| PROBLEM STATEMENT |
Scan the entries below. Report each line where the string "Record" occurs.

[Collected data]
----
(** Every lagging row is returned, and its address is removed from the ignore cache. *)
Lemma scan_rows_lagging ttl rows : forall st st',
  range_loop (scan_row ttl) rows st = inl st' ->
  forall now s, (now, inl s) ∈ rows -> sv_Status s = LAG ->
    s ∈ ss_servers st' /\ Server_Address s ∈ ss_deferred st'.
Proof.
  induction rows as [|r rows IH]; intros st st' Hl now s Hin HL; [by rewrite elem_of_nil in Hin|].
  simpl in Hl. destruct (scan_row ttl st r) as [st1|] eqn:E; [|done].
  rewrite elem_of_cons in Hin. destruct Hin as [<-|Hin]; [|by eapply IH].
  apply scan_rows_monotone in Hl as [H1 H2].
  destruct (scan_row_servers _ _ _ _ _ E) as [Hs Hd].
  rewrite decide_True in Hs by auto. rewrite decide_True in Hd by done.
  split; [apply H1; rewrite Hs|apply H2; rewrite Hd]; set_solver.
Qed.

(** Only lagging rows have their removal deferred. *)
Lemma scan_rows_deferred ttl rows : forall st st' a,
  range_loop (scan_row ttl) rows st = inl st' -> a ∈ ss_deferred st' ->
  a ∈ ss_deferred st \/
  exists now s, (now, inl s) ∈ rows /\ sv_Status s = LAG /\ a = Server_Address s.
Proof.
  induction rows as [|r rows IH]; intros st st' a Hl Ha; simpl in Hl; [simplify_eq; auto|].
  destruct (scan_row ttl st r) as [st1|] eqn:E; [|done]. destruct r as [now [s|e]]; [|done].
  destruct (IH _ _ _ Hl Ha) as [H|(n & s' & ? & ? & ?)].
  2: { right. exists n, s'. set_solver. }
  destruct (scan_row_servers _ _ _ _ _ E) as [_ Hd]. rewrite Hd in H.
  case_decide; [|by auto]. rewrite elem_of_app, list_elem_of_singleton in H. destruct H as [->|]; [|auto].
  right. exists now, s. set_solver.
Qed.

Lemma run_deferred_Get l : forall now k (x : Cache bool),
  cache_Get now k (run_deferred l x) = if decide (k ∈ l) then None else cache_Get now k x.
Proof.
  unfold run_deferred. induction l as [|a l IH]; intros now k x; [done|].
  cbn [foldl]. rewrite IH. destruct (decide (k ∈ l)); [by rewrite decide_True by set_solver|].
  destruct (decide (a = k)) as [->|Hne].
  - rewrite decide_True by set_solver. apply cache_Get_Delete.
  - rewrite decide_False by set_solver. by apply cache_Get_Delete_ne.
Qed.

(** A query without scan errors returns only ONLINE and SHUNNED_REPLICATION_LAG servers of the
    hostgroup, and all of the latter; afterwards no lagging address is in the ignore cache. *)
Theorem GetServers_statuses rows rows_Err settings c :
  Forall (row_ok (ignore_ttl c settings)) rows ->
  exists servers c', GetServers (inl rows) rows_Err settings c = ((servers, rows_Err), c') /\
    (forall s, s ∈ servers -> exists now, (now, inl s) ∈ rows /\
       (sv_Status s = ONLINE \/ sv_Status s = LAG)) /\
    (forall now s, (now, inl s) ∈ rows -> sv_Status s = LAG ->
       s ∈ servers /\ forall t, cache_Get t (Server_Address s) (ignoreServerCache c') = None).
Proof.
  intros Hok. unfold GetServers.
  destruct (scan_rows_ok _ rows (mkServersState [] [] (ignoreServerCache c)) Hok) as [st Hst].
  rewrite Hst. eexists _, _. split; [reflexivity|]. split.
  - intros s Hs. destruct (scan_rows_servers _ _ _ _ Hst s Hs) as [Hn|(b & now & af & st1 & -> & _ & Hc)].
    + by rewrite elem_of_nil in Hn.
    + exists now. split; [set_solver|]. tauto.
  - intros now s Hin HL. destruct (scan_rows_lagging _ _ _ _ Hst now s Hin HL) as [Hs Hd].
    split; [done|]. intros t. simpl. rewrite run_deferred_Get. by rewrite decide_True.
Qed.

(** A query that read an unhealthy row leaves its address ignored for the whole ignore time. *)
Lemma GetServers_starts_ignoring before t0 s0 after err settings c :
  let ttl := ignore_ttl c settings in
  let rows := (before ++ (t0, inl s0) :: after)%list in
  0 < ttl -> Forall (row_ok ttl) rows -> unhealthy s0 ->
  Forall (fun r : pool_row => t0 <= r.1) after ->
  (forall t s, (t, inl s) ∈ rows -> Server_Address s = Server_Address s0 -> sv_Status s <> LAG) ->
  exists servers x, GetServers (inl rows) err settings c =
      ((servers, err), set_ignoreServerCache c x) /\
    ignored_until (t0 + ttl) (Server_Address s0) x.
Proof.
  intros ttl rows Ht Hok [Hu1 Hu2] Hafter Hnl.
  assert (Hok' := Hok). apply Forall_app in Hok' as [Hokb Hoka].
  apply Forall_cons in Hoka as [Hok0 Hoka].
  destruct (scan_rows_ok ttl before (mkServersState [] [] (ignoreServerCache c)) Hokb) as [stb Hb].
  destruct (scan_row_ok ttl stb _ Hok0) as [st0 H0].
  assert (Hi0 : ignored_until (t0 + ttl) (Server_Address s0) (ss_cache st0)).
  { unfold scan_row in H0. rewrite !decide_False in H0 by done. simplify_eq/=.
    destruct Hok0 as (? & ? & _). simpl in *. apply ignored_until_Set; auto with lia. }
  destruct (scan_rows_keep_ignored (t0 + ttl) (Server_Address s0) ttl after st0) as (st1 & H1 & Hi1);
    try done. { eapply Forall_impl; [exact Hafter|]. intros r Hr; simpl in *; unfold Time in *; lia. }
  assert (Hrows : range_loop (scan_row ttl) rows (mkServersState [] [] (ignoreServerCache c)) = inl st1).
  { unfold rows. rewrite range_loop_app, Hb. cbn [range_loop]. by rewrite H0. }
  unfold GetServers. fold ttl. rewrite Hrows. eexists _, _. split; [reflexivity|].
  intros now Hnow Hle. rewrite run_deferred_Get, decide_False; [by apply Hi1|].
  intros Hd. destruct (scan_rows_deferred _ _ _ _ _ Hrows Hd) as [Hn|(n & s' & Hin & HL & E)].
  - by rewrite elem_of_nil in Hn.
  - by apply (Hnl n s' Hin).
Qed.

(** A server whose row had any other status (OFFLINE_SOFT, SHUNNED, ...) is not returned as
    ONLINE by a later query until its ignore time has passed, unless it was seen lagging in
    between; so a server that flaps back ONLINE is left out for the configured time. *)
Theorem GetServers_ignores_flapping before t0 s0 after err1 err2 settings c rows2 :
  let ttl := ignore_ttl c settings in
  let rows1 := (before ++ (t0, inl s0) :: after)%list in
  0 < ttl -> Forall (row_ok ttl) rows1 -> Forall (row_ok ttl) rows2 ->
  unhealthy s0 ->
  Forall (fun r : pool_row => t0 <= r.1) after ->
  Forall (fun r : pool_row => t0 <= r.1 <= t0 + ttl) rows2 ->
  (forall t s, (t, inl s) ∈ rows1 -> Server_Address s = Server_Address s0 -> sv_Status s <> LAG) ->
  forall s, s ∈ (GetServers (inl rows2) err2 settings
                   (GetServers (inl rows1) err1 settings c).2).1.1 ->
    Server_Address s = Server_Address s0 -> sv_Status s = LAG.
Proof.
  intros ttl rows1 Ht Hok1 Hok2 Hun Hafter Hw Hnl s Hs Ha.
  destruct (GetServers_starts_ignoring before t0 s0 after err1 settings c)
    as (sv & x & E1 & Hx); try done.
  unfold rows1 in Hs. rewrite E1 in Hs. unfold GetServers in Hs. simpl in Hs.
  change (ignore_ttl (set_ignoreServerCache c x) settings) with ttl in Hs.
  destruct (scan_rows_ok ttl rows2 (mkServersState [] [] x) Hok2) as [st2 H2].
  rewrite H2 in Hs. simpl in Hs.
  destruct (scan_rows_servers _ _ _ _ H2 s Hs) as [Hn|(b & now & af & st3 & E & Hb3 & Hc)];
    [by rewrite elem_of_nil in Hn|]. subst rows2.
  destruct Hc as [|[_ Hg]]; [done|]. exfalso.
  apply Forall_app in Hok2 as [Hokb2 Hok2]. apply Forall_app in Hw as [Hwb Hw].
  apply Forall_cons in Hok2 as [(Hp & Hlt & _) _]. apply Forall_cons in Hw as [Hw _]. simpl in *.
  destruct (scan_rows_keep_ignored (t0 + ttl) (Server_Address s0) ttl b (mkServersState [] [] x))
    as (st4 & H4 & Hi4); try done.
  { eapply Forall_impl; [exact Hwb|]. intros r Hr; simpl in *; unfold Time in *; lia. }
  rewrite Hb3 in H4. simplify_eq. rewrite Ha, Hi4 in Hg; [done|unfold clock_ok, int64_ok; lia|lia].
Qed.
End Servers.

(** *** Witnesses *)

Definition px_ex : ProxySQLSettings := mkProxySQLSettings ["proxy:6032"] "u" "p" 1 10.
Definition client_ex : Client unit := NewClient Second.
Definition row_ex (t : Z) (host status : string) : pool_row :=
  (t * Second, inl (mkServer host 3306 status)).

Lemma GetServers_statuses_witness :
  exists servers c', GetServers (inl [row_ex 1 "a" "ONLINE"; row_ex 1 "b" "SHUNNED_REPLICATION_LAG"])
      None px_ex client_ex = ((servers, None), c') /\
    (forall s, s ∈ servers -> exists now,
       (now, inl s) ∈ [row_ex 1 "a" "ONLINE"; row_ex 1 "b" "SHUNNED_REPLICATION_LAG"] /\
       (sv_Status s = "ONLINE" \/ sv_Status s = "SHUNNED_REPLICATION_LAG")) /\
    (forall now s,
       (now, inl s) ∈ [row_ex 1 "a" "ONLINE"; row_ex 1 "b" "SHUNNED_REPLICATION_LAG"] ->
       sv_Status s = "SHUNNED_REPLICATION_LAG" ->
       s ∈ servers /\ forall t, cache_Get t (Server_Address s) (ignoreServerCache c') = None).
Proof.
  apply (GetServers_statuses _ None px_ex client_ex).
  repeat (apply Forall_cons; split); [..|constructor];
    (split; [vm_compute; reflexivity|split; [vm_compute; reflexivity|eauto]]).
Defined.
(* ===== verification/Vitess.v ===== *)
(** * Package vitess: the replica tablets of a keyspace (pkg/vitess)

    The HTTP client, the JSON decoder and [url.Values.Encode] are arguments. *)
From S2P Require Import Prelude GoStrings GoFloat Config.

Open Scope string_scope.
Open Scope Z_scope.

Definition defaultTimeout : Duration := 5 * Second.

Record TabletRealtimeStats := mkTabletRealtimeStats {
  HealthError : string;
}.

Record TabletStats := mkTabletStats {
  LastError : string;
  Realtime : option TabletRealtimeStats;
  Serving : bool;
  Up : bool;
}.

(** [topodata.TabletType] is an int32; REPLICA is 2. *)
Definition TabletType_REPLICA : Z := 2.

(** [Alias] is a pointer; [GetCell] of a nil alias is the empty string. *)
Record Tablet := mkTablet {
  tb_Alias : option string;
  tb_MysqlHostname : string;
  tb_MysqlPort : Z;
  tb_Stats : option TabletStats;
  tb_Type : Z;
}.

Definition GetCell (alias : option string) : string := default "" alias.

Definition HasValidCell (t : Tablet) (validCells : list string) : bool :=
  if (length validCells =? 0)%nat then true
  else existsb (fun cell => bool_decide (GetCell (tb_Alias t) = cell)) validCells.

Definition IsServeable (t : Tablet) : bool :=
  match tb_Stats t with
  | Some st => bool_decide (LastError st = "") && bool_decide (is_Some (Realtime st))
  | None => true
  end.

Definition IsValidReplica (t : Tablet) : bool :=
  if negb (tb_Type t =? TabletType_REPLICA) then false else IsServeable t.

Definition ParseCells (settings : VitessSettings) : list string :=
  filter (fun cell => cell <> "") (TrimSpace <$> vt_Cells settings).

Definition filterReplicaTablets (settings : VitessSettings) (tablets : list Tablet) : list Tablet :=
  let validCells := ParseCells settings in
  filter (fun t => HasValidCell t validCells && IsValidReplica t = true) tablets.

Section API.
(** [url.Values{"cells": v}.Encode()]; the answer of a GET with a timeout: status code, status line
    and body, or an error; and the decoder, which can leave part of the list and an error. *)
Context (encode_cells : string -> string)
  (http_get : Duration -> string -> (Z * string * (string + error)) + error)
  (json_Unmarshal : string -> list Tablet * option error).

Definition constructAPIURL (settings : VitessSettings) : string :=
  let api := TrimRight (vt_API settings) "/" in
  let api := if HasSuffix api "/api" then api else api ++ "/api" in
  let validCells := ParseCells settings in
  let apiUrl := api ++ "/keyspace/" ++ vt_Keyspace settings ++ "/tablets/" ++ vt_Shard settings in
  if (0 <? length validCells)%nat then apiUrl ++ "?" ++ encode_cells (Join validCells ",")
  else apiUrl.

Definition request_timeout (settings : VitessSettings) : Duration :=
  if vt_TimeoutSecs settings =? 0 then defaultTimeout
  else wrap64 (vt_TimeoutSecs settings * Second).

Definition ParseTablets (settings : VitessSettings) : list Tablet * option error :=
  let url := constructAPIURL settings in
  match http_get (request_timeout settings) url with
  | inr e => ([], Some e)
  | inl (code, status, body) =>
      if negb (code =? 200) then ([], Some (Errorf status))
      else
        match body with
        | inr e => ([], Some e)
        | inl b => let '(tablets, err) := json_Unmarshal b in
                   (filterReplicaTablets settings tablets, err)
        end
  end.
End API.

(** ** Properties *)

Lemma HasValidCell_spec t cells :
  HasValidCell t cells = true <-> cells = [] \/ GetCell (tb_Alias t) ∈ cells.
Proof.
  unfold HasValidCell. destruct cells as [|c cells]; [simpl; tauto|].
  assert (length (c :: cells) =? 0 = false)%nat as -> by done.
  rewrite existsb_exists. setoid_rewrite bool_decide_eq_true. setoid_rewrite <- list_elem_of_In.
  naive_solver.
Qed.

(** The tablets freno probes are exactly those of type REPLICA, in one of the configured cells
    when the configuration names any (blank names do not count), and, where vttablet reports stats,
    without error and with realtime stats; the order of the API's answer is kept. *)
Theorem filterReplicaTablets_spec settings tablets t :
  (t ∈ filterReplicaTablets settings tablets <->
   t ∈ tablets /\ tb_Type t = TabletType_REPLICA /\
   (Forall (fun c => TrimSpace c = "") (vt_Cells settings) \/
    exists c, c ∈ vt_Cells settings /\ TrimSpace c <> "" /\ GetCell (tb_Alias t) = TrimSpace c) /\
   (forall st, tb_Stats t = Some st -> LastError st = "" /\ is_Some (Realtime st))) /\
  filterReplicaTablets settings tablets `sublist_of` tablets.
Proof.
  split; [|unfold filterReplicaTablets; apply sublist_filter].
  unfold filterReplicaTablets. rewrite list_elem_of_filter, andb_true_iff, HasValidCell_spec.
  assert (Hnil : ParseCells settings = [] <-> Forall (fun c => TrimSpace c = "") (vt_Cells settings)).
  { unfold ParseCells. induction (vt_Cells settings) as [|c l IH]; [done|].
    rewrite fmap_cons, filter_cons, Forall_cons, <- IH. case_decide; naive_solver. }
  assert (Hin : forall x, x ∈ ParseCells settings <->
    exists c, c ∈ vt_Cells settings /\ TrimSpace c <> "" /\ x = TrimSpace c).
  { intros x. unfold ParseCells. rewrite list_elem_of_filter, list_elem_of_fmap. naive_solver. }
  assert (Hr : IsValidReplica t = true <-> tb_Type t = TabletType_REPLICA /\
    forall st, tb_Stats t = Some st -> LastError st = "" /\ is_Some (Realtime st)).
  { unfold IsValidReplica, IsServeable. destruct (Z.eqb_spec (tb_Type t) TabletType_REPLICA); simpl;
      [|naive_solver]. destruct (tb_Stats t) as [st|]; [|naive_solver].
    rewrite andb_true_iff, !bool_decide_eq_true. naive_solver. }
  rewrite Hnil, Hin, Hr. tauto.
Qed.
(** Entries that are absent or over do not count. *)
Lemma throttled_keys_ext now keys t t' : forall rand,
  (forall key, key ∈ keys ->
     match cache_Get now key (throttledApps t), cache_Get now key (throttledApps t') with
     | Some a, Some a' => a = a'
     | Some a, None | None, Some a => throttle_expired now a = true
     | None, None => True
     end) ->
  throttled_keys now rand keys t = throttled_keys now rand keys t'.
Proof.
  induction keys as [|k keys IH]; intros rand H; [done|]. simpl.
  assert (IH' : forall rand, throttled_keys now rand keys t = throttled_keys now rand keys t').
  { intros r. apply IH. intros key Hk. apply H. by right. }
  specialize (H k (list_elem_of_here _ _)).
  destruct (cache_Get now k (throttledApps t)), (cache_Get now k (throttledApps t')); subst;
    rewrite ?H; auto. by rewrite !IH'.
Qed.

(** The purging of expired throttles every five seconds is invisible to the apps: at any time
    from then on [IsAppThrottled] answers as if it had not run. *)
Theorem expireThrottledApps_invisible now later rand appName storeName t :
  throttler_ok t -> now <= later ->
  IsAppThrottled later rand appName storeName (expireThrottledApps now t) =
  IsAppThrottled later rand appName storeName t.
Proof.
  intros Ho Hle. unfold IsAppThrottled. symmetry. apply throttled_keys_ext. intros key _.
  rewrite expireThrottledApps_purge. simpl. rewrite cache_purge_Get by apply Ho.
  destruct (cache_Get later key (throttledApps t)) as [a|]; [|done].
  destruct (throttle_expired now a) eqn:E; [|done].
  unfold throttle_expired, Time_Before in *. zbool. apply andb_true_iff. split; [by apply negb_true_iff|].
  by apply Z.ltb_lt; lia.
Qed.

Lemma throttle_entry_ExpireAt now app e r t : ExpireAt (throttle_entry now app e r t) = e.
Proof.
  unfold throttle_entry. destruct (cache_Get _ _ _); [|done]. simpl.
  unfold Time_IsZero. destruct (Z.eqb_spec e zero_time); simpl; congruence.
Qed.

(** What [ThrottleApp] leaves in the cache under the name it throttles. *)
Lemma ThrottleApp_Get now later app e r t :
  throttler_ok t ->
  cache_Get later app (throttledApps (ThrottleApp now app e r t)) =
    if Time_IsZero e || Time_Before now e then Some (throttle_entry now app e r t) else None.
Proof.
  intros Ho. unfold ThrottleApp. rewrite throttle_entry_ExpireAt. destruct (Time_IsZero e); simpl.
  { apply cache_Get_Set_forever. by left. }
  destruct (Time_Before now e); simpl; [|apply cache_Get_Delete].
  apply cache_Get_Set_forever. right. split; [done|]. apply Ho.
Qed.

Lemma ThrottleApp_Get_ne now later app k e r t :
  app <> k ->
  cache_Get later k (throttledApps (ThrottleApp now app e r t)) = cache_Get later k (throttledApps t).
Proof.
  intros Hne. unfold ThrottleApp, UnthrottleApp. repeat case_if; simpl;
    by rewrite ?cache_Get_Set_ne, ?cache_Get_Delete_ne.
Qed.

Lemma elem_of_expired_apps now app t :
  app ∈ expired_apps now t <->
  exists i, items (throttledApps t) !! app = Some i /\ item_expired now i = false /\
    throttle_expired now (Object i) = true.
Proof.
  unfold expired_apps. rewrite list_elem_of_fmap. split.
  - intros ([k i] & -> & [He Hin]%list_elem_of_filter). apply elem_of_map_to_list, cache_Items_lookup in Hin as [? ?].
    by exists i.
  - intros (i & Hi & Hx & He). exists (app, i). split; [done|]. apply list_elem_of_filter. split; [done|].
    by apply elem_of_map_to_list, cache_Items_lookup.
Qed.

(** The ratio a throttle of [app] asks for: the one given, or, when it is negative, the one of the
    throttle in the cache, or 1. *)
Definition asks_ratio now app (ratio : float64) t (share : float64) : Prop :=
  (f_geb ratio f_zero = true /\ share = ratio) \/
  (f_geb ratio f_zero = false /\ f_ltb ratio f_zero = true /\
   share = match cache_Get now app (throttledApps t) with Some a => Ratio a | None => f_one end).

Lemma f_geb_not_ltb x : f_geb x f_zero = true -> f_ltb x f_zero = false.
Proof.
  unfold f_geb. rewrite f_leb_key. intros (_ & Hx & Hle). apply not_true_is_false. rewrite f_ltb_key.
  intros (_ & _ & Hlt). rewrite key_le_not_lt in Hle. done.
Qed.

Lemma throttle_entry_asked now app e ratio t share :
  asks_ratio now app ratio t share -> throttle_entry now app e ratio t = mkAppThrottle e share.
Proof.
  intros Hr. pose proof (throttle_entry_ExpireAt now app e ratio t) as He. revert He. unfold throttle_entry.
  destruct Hr as [[Hr ->]|(Hr & Hr' & ->)]; destruct (cache_Get _ _ _) as [a|]; rewrite ?Hr, ?Hr'; simpl.
  - by intros ->.
  - intros _. by rewrite f_geb_not_ltb.
  - by intros ->.
  - done.
Qed.

(** An entry of the app that is not over decides: the app is throttled on a store whenever every draw
    is below its ratio; without an entry for that store, exactly when the first draw is. *)
Lemma entry_decides later app store rand t a :
  cache_Get later app (throttledApps t) = Some a -> throttle_expired later a = false ->
  ((forall n, f_ltb (rand n) (Ratio a) = true) -> IsAppThrottled later rand app store t = true) /\
  (cache_Get later (app ++ "/" ++ store) (throttledApps t) = None ->
   IsAppThrottled later rand app store t = f_ltb (rand 0%nat) (Ratio a)).
Proof.
  intros Hg He. unfold IsAppThrottled. split.
  - intros Hr. eapply (throttled_keys_live _ _ _ _ app a); [set_solver|done..].
  - intros Hn. cbn [throttled_keys]. rewrite Hn, Hg, He. by destruct (f_ltb _ _).
Qed.
(* ===== verification/MysqlBackend.v ===== *)
(** * Consensus on a MySQL backend (pkg/group/mysql.go)

    The tables of the backend are maps by primary key; times in the database are whole seconds
    ([n] is now() there), times of the process are as elsewhere.  Each SQL statement of the code is a
    function on its table; MySQL evaluates the assignments of an update from left to right, and a
    later one sees the columns set by an earlier one.  A statement that fails leaves its table
    unchanged. *)
From S2P Require Import Prelude GoStrings GoFloat GoCache Base Mysql Config Throttler Operate Fsm.

Open Scope string_scope.
Open Scope Z_scope.

Definition electionExpireSeconds : Z := 5.
Definition electionInterval : Duration := Second.
Definition healthInterval : Duration := 2 * electionInterval.
Definition stateInterval : Duration := 10 * Second.

(** ** State *)

Record MySQLBackend := mkMySQLBackend {
  be_domain : string;
  be_shareDomain : string;
  be_serviceId : string;
  be_leaderState : Z;
  be_healthState : Z;
}.

(** [NewMySQLBackend], from the settings and the host name. *)
Definition NewMySQLBackend (s : ConfigurationSettings) (hostname : string) : MySQLBackend :=
  mkMySQLBackend
    (if decide (cs_Domain s = "") then cs_DataCenter s ++ ":" ++ cs_Environment s else cs_Domain s)
    (cs_ShareDomain s) (hostname ++ ":" ++ Itoa (cs_ListenPort s)) 0 0.
(** The value of [n] bytes is the number modulo [2^8n]. *)
Lemma get_put_be n u : 0 <= u -> get_be n (put_be n u) = Return (u `mod` 2 ^ (8 * Z.of_nat n)).
Proof.
  intros Hu. induction n as [|n IH]; [by rewrite Z.mod_1_r|].
  cbn [get_be put_be]. rewrite IH. cbn [outcome_bind]. f_equal. rewrite put_be_head.
  replace (8 * Z.of_nat (S n)) with (8 * Z.of_nat n + 8) by lia.
  set (k := 8 * Z.of_nat n). assert (0 <= k) by lia. assert (0 < 2 ^ k) by lia.
  rewrite Z.pow_add_r by lia. change (2 ^ 8) with 256.
  rewrite Z.rem_mul_r by lia. rewrite <- Z.add_nocarry_lor.
  { rewrite Z.shiftl_mul_pow2 by lia. lia. }
  apply Z.bits_inj'. intros m Hm. rewrite Z.land_spec, Z.bits_0.
  destruct (decide (m < k)).
  - by rewrite Z.shiftl_spec_low by lia.
  - rewrite <- (Z.land_ones u k), Z.land_spec by lia. rewrite Z.ones_spec_high by lia.
    by rewrite !andb_false_r.
Qed.

Lemma bytesToUint64_roundtrip u : uint64_ok u -> bytesToUint64 (uint64ToBytes u) = Return u.
Proof.
  unfold uint64_ok. intros H. unfold bytesToUint64, uint64ToBytes. rewrite get_put_be by lia.
  by rewrite Z.mod_small.
Qed.

Lemma byte_value_inj c d : byte_value c = byte_value d -> c = d.
Proof.
  unfold byte_value. intros H. apply N2Z.inj in H.
  rewrite <- (ascii_N_embedding c), <- (ascii_N_embedding d). by f_equal.
Qed.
----
| RESULT OF THIS TASK |
Record TabletRealtimeStats := mkTabletRealtimeStats {
Record TabletStats := mkTabletStats {
Record Tablet := mkTablet {
Record MySQLBackend := mkMySQLBackend {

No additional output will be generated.